Collected data:

=== Begin Enclosure ===

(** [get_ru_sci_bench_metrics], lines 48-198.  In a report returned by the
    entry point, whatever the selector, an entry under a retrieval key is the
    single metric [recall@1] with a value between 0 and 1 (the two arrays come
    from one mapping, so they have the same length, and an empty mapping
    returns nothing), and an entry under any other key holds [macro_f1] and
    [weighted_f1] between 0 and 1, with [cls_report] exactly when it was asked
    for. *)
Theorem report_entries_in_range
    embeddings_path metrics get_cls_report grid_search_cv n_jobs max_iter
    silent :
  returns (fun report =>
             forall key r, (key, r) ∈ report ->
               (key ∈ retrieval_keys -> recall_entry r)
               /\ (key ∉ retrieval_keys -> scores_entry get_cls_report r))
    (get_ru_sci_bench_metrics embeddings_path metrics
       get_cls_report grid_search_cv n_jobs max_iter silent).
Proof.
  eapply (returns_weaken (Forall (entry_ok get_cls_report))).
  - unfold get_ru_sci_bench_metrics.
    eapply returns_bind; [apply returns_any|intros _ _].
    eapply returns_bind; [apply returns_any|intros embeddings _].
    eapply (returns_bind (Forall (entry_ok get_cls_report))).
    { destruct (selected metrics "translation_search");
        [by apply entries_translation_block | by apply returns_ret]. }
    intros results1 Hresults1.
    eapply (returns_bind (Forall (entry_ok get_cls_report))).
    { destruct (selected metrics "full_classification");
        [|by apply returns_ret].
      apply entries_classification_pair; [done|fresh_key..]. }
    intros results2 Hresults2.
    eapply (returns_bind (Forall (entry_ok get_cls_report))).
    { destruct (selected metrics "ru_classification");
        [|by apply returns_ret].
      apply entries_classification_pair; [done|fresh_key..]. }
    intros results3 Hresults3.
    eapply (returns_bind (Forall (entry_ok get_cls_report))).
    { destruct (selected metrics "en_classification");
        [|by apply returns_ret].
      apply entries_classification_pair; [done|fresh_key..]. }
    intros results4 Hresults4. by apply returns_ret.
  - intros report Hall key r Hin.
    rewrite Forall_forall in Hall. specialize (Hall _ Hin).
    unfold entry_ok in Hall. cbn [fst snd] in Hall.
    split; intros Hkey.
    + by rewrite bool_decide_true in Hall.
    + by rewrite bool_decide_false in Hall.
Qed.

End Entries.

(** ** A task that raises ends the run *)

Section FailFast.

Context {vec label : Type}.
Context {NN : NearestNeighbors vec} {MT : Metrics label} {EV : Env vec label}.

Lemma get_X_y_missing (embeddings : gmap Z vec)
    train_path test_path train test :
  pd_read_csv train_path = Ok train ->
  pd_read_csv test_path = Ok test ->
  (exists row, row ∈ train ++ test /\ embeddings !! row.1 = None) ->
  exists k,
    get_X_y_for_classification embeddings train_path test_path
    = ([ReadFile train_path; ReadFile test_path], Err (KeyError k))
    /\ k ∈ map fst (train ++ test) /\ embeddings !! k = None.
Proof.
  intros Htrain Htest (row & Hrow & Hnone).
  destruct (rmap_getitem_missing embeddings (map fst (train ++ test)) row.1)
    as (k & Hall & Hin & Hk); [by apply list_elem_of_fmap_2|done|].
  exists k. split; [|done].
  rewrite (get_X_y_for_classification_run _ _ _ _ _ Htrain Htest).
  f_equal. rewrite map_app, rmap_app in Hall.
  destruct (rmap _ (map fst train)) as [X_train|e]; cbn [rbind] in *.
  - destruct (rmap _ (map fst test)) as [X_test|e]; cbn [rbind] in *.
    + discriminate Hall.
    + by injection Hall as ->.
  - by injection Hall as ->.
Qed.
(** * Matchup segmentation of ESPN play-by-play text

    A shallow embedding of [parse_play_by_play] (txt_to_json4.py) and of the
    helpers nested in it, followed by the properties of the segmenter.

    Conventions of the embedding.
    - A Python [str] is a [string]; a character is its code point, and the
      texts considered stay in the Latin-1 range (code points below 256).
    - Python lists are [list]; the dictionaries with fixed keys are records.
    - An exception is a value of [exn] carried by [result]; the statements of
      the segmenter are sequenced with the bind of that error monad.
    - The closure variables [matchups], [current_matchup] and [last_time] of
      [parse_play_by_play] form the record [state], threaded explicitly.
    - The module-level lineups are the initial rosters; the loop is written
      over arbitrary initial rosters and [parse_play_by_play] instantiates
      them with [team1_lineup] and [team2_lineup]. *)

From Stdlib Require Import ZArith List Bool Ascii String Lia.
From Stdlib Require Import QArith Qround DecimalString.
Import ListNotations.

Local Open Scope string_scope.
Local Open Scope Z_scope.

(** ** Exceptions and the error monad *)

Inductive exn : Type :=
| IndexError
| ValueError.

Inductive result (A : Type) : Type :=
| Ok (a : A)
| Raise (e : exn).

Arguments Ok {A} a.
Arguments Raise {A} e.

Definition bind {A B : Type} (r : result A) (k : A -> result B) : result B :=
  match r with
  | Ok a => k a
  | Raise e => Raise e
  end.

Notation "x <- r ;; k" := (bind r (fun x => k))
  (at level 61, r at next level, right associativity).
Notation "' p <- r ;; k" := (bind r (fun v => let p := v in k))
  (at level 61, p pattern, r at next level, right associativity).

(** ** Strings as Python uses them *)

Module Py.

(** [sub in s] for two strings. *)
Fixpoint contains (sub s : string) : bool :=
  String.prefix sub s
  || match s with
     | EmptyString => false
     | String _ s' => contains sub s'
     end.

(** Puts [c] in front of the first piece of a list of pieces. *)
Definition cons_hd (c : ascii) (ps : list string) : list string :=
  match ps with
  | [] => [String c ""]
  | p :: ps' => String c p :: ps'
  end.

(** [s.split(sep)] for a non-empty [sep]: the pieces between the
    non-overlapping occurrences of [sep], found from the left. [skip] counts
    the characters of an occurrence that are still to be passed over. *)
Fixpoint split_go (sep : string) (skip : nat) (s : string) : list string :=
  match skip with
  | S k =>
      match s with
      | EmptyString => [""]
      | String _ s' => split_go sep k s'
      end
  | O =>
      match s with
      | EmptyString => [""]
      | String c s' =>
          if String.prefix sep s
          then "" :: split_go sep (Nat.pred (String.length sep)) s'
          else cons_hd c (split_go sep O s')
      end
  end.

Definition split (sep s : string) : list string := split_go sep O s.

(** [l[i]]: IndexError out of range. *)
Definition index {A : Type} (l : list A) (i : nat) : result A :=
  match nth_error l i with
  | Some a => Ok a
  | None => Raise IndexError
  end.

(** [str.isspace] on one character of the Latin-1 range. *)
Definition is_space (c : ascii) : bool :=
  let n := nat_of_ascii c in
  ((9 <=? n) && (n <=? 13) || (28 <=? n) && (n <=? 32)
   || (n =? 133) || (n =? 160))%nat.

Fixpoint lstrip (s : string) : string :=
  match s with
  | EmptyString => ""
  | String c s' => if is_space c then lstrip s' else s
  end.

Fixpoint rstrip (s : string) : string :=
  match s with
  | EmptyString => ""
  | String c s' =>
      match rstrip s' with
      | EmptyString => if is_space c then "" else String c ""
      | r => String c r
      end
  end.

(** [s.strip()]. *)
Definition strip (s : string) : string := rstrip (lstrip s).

=== End Enclosure ===
=== Begin Enclosure ===

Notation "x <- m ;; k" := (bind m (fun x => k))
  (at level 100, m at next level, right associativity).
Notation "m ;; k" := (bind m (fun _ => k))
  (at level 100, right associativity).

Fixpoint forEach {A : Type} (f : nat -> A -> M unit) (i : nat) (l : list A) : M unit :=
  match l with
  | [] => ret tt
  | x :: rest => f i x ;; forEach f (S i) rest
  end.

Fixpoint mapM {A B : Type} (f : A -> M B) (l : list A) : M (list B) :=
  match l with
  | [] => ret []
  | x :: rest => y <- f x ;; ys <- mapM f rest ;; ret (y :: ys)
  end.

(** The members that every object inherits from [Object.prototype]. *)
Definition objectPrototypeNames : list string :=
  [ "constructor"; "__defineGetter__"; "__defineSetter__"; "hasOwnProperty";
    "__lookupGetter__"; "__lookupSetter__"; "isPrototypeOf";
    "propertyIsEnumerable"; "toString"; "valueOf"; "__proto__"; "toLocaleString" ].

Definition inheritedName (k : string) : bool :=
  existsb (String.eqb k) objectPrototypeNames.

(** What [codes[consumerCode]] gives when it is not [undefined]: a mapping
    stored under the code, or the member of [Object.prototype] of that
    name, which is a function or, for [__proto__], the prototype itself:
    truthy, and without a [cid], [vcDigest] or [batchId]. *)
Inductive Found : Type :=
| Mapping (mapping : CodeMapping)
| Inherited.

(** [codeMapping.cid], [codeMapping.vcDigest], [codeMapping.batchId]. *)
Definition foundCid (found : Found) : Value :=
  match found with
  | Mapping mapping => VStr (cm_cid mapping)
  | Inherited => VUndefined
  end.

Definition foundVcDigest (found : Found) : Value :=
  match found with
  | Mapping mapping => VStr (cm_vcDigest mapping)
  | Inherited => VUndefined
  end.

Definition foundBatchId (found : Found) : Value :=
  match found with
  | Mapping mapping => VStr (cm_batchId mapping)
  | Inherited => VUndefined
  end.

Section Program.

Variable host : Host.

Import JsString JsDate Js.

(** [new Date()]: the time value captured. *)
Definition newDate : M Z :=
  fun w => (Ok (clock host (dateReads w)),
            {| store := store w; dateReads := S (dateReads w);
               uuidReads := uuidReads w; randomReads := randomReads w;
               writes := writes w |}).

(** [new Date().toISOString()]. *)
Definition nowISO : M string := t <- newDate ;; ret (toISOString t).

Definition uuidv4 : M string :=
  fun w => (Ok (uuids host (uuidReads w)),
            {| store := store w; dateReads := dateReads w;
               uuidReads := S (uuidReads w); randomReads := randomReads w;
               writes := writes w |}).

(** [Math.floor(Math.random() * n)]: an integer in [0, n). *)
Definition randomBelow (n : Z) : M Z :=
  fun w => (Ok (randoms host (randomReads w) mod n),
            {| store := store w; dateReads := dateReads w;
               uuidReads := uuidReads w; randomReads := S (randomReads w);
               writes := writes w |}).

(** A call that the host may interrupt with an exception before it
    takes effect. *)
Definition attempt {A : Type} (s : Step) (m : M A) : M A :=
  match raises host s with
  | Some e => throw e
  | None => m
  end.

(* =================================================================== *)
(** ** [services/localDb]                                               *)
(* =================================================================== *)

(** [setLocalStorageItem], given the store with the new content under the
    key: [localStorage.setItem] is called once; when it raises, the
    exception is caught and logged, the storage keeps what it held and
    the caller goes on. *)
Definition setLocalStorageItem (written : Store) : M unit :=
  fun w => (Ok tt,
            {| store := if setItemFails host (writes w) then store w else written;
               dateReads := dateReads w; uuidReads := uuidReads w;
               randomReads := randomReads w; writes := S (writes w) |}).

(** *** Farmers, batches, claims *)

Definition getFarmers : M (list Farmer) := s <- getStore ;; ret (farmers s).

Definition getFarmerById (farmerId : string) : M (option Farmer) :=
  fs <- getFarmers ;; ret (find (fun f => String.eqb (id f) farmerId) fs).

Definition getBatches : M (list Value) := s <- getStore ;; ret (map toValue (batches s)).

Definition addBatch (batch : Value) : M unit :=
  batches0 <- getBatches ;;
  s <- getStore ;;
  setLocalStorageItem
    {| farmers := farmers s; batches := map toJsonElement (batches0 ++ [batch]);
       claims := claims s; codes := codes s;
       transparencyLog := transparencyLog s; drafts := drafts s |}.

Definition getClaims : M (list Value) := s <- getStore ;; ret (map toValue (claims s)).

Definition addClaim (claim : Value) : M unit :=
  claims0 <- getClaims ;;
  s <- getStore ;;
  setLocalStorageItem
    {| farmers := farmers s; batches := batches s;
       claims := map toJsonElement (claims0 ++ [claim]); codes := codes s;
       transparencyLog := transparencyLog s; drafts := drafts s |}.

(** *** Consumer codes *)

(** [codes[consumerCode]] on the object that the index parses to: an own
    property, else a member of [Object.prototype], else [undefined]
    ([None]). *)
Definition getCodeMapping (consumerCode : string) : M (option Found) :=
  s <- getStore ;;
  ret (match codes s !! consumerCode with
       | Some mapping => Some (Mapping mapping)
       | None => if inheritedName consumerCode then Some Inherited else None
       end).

=== End Enclosure ===
=== Begin Enclosure ===

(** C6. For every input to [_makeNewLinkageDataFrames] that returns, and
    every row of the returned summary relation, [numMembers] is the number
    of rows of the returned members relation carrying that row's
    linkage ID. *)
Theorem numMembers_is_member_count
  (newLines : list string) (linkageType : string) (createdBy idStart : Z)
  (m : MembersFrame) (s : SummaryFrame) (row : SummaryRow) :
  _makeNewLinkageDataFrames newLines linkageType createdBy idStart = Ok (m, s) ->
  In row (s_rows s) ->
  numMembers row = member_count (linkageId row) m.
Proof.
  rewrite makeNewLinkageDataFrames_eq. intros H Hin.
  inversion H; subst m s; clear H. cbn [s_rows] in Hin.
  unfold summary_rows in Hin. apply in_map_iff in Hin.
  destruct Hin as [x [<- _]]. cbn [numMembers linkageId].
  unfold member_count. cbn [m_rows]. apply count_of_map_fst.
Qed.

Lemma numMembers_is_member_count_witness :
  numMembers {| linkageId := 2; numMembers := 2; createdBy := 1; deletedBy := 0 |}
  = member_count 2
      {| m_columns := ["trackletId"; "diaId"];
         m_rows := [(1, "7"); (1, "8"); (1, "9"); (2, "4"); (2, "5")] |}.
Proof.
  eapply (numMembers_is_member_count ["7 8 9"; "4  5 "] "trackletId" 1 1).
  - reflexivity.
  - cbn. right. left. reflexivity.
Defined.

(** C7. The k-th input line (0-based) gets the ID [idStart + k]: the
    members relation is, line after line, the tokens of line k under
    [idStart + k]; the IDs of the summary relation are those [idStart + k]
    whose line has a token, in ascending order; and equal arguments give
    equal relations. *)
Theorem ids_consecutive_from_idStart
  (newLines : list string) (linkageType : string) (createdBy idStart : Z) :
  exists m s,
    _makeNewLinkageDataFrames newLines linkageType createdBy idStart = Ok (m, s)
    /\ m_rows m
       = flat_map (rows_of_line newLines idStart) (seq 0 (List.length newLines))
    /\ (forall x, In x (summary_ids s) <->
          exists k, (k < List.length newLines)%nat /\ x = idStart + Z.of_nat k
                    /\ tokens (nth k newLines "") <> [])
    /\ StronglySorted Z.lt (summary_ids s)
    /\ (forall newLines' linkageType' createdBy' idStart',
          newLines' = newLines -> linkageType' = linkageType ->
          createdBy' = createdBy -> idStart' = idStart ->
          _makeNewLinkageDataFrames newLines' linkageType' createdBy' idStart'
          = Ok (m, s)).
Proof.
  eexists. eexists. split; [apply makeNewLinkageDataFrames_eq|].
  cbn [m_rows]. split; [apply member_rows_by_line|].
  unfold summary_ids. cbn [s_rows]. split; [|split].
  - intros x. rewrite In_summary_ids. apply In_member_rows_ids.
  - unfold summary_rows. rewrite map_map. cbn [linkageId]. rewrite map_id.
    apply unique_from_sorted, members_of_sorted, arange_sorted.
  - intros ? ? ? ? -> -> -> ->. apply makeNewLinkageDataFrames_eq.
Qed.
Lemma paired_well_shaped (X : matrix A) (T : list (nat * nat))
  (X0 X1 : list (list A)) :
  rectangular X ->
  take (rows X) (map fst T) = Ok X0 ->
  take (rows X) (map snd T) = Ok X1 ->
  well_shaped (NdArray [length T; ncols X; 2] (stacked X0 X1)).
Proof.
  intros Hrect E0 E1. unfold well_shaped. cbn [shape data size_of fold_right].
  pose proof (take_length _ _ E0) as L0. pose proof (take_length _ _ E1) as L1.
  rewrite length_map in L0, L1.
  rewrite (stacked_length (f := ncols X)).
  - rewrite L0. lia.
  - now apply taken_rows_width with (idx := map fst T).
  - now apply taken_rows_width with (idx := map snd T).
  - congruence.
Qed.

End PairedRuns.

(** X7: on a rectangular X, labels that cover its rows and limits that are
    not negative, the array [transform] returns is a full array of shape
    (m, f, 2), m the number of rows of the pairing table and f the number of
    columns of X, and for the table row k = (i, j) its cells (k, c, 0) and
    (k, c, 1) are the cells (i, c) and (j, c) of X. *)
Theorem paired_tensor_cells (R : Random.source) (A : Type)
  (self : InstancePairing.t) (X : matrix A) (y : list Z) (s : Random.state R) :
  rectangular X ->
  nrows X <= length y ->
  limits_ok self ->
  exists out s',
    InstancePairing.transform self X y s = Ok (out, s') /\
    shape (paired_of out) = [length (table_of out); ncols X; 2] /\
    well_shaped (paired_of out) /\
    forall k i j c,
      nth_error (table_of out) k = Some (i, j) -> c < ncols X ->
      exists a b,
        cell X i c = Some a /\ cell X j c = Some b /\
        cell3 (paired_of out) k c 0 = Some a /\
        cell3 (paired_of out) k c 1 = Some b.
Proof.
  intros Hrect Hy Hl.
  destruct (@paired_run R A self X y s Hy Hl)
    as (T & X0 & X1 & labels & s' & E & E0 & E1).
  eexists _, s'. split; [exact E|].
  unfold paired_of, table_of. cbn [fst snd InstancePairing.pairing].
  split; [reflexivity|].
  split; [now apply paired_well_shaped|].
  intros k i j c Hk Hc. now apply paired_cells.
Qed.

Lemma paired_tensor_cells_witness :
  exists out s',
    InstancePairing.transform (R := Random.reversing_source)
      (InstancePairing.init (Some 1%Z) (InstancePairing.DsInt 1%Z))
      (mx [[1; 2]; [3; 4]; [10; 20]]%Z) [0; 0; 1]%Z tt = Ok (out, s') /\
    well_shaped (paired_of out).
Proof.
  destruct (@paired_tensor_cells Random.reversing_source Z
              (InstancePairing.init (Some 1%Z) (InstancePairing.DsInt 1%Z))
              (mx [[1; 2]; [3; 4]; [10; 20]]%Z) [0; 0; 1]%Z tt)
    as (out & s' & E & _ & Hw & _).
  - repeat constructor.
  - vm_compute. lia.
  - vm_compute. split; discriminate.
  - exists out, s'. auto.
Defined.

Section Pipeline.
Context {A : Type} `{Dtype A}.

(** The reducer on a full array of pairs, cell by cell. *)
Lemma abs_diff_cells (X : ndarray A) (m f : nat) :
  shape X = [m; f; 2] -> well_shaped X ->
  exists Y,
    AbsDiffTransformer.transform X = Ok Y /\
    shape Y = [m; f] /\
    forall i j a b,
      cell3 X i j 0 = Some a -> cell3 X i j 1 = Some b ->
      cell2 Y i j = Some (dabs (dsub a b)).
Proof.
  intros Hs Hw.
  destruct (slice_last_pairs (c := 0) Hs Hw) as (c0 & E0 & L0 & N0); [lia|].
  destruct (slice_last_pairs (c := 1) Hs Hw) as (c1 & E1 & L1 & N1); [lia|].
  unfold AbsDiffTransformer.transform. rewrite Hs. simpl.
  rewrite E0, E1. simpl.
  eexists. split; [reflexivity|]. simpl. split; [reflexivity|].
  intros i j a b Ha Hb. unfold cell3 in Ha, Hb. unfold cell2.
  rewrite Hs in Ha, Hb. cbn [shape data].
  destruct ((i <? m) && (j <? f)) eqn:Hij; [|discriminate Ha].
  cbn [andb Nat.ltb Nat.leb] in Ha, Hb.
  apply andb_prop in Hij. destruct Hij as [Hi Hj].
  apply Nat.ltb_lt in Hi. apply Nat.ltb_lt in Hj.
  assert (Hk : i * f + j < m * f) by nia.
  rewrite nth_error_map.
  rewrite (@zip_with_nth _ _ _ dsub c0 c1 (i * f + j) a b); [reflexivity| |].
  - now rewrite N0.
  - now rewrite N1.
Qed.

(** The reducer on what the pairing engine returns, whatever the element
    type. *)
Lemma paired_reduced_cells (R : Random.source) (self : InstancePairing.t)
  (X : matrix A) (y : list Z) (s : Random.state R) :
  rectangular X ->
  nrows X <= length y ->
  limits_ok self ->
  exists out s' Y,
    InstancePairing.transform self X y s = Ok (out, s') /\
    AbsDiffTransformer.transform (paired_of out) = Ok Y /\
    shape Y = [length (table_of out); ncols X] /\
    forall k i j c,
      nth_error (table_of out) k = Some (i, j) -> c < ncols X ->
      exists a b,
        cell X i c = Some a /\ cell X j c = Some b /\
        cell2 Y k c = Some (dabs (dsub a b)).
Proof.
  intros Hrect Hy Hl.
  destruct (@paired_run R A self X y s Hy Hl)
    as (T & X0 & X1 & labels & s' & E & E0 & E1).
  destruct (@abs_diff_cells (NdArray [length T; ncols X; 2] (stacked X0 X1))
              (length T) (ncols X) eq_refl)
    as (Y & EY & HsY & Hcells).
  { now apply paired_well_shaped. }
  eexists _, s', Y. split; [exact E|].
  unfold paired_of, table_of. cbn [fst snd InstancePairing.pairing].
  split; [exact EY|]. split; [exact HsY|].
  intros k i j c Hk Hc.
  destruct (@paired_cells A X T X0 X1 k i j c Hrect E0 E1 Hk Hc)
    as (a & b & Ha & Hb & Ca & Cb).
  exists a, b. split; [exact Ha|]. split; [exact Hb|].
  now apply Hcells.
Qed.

=== End Enclosure ===

DIRECTIONS:
Set down exactly the lines of the data above, beginning with the line that has "(** [get_ru_sci_bench_metrics], lines" and ending with the line that has "[weighted_f1] between 0", and no others.

TASK OUTPUT:
(** [get_ru_sci_bench_metrics], lines 48-198.  In a report returned by the
    entry point, whatever the selector, an entry under a retrieval key is the
    single metric [recall@1] with a value between 0 and 1 (the two arrays come
    from one mapping, so they have the same length, and an empty mapping
    returns nothing), and an entry under any other key holds [macro_f1] and
    [weighted_f1] between 0 and 1, with [cls_report] exactly when it was asked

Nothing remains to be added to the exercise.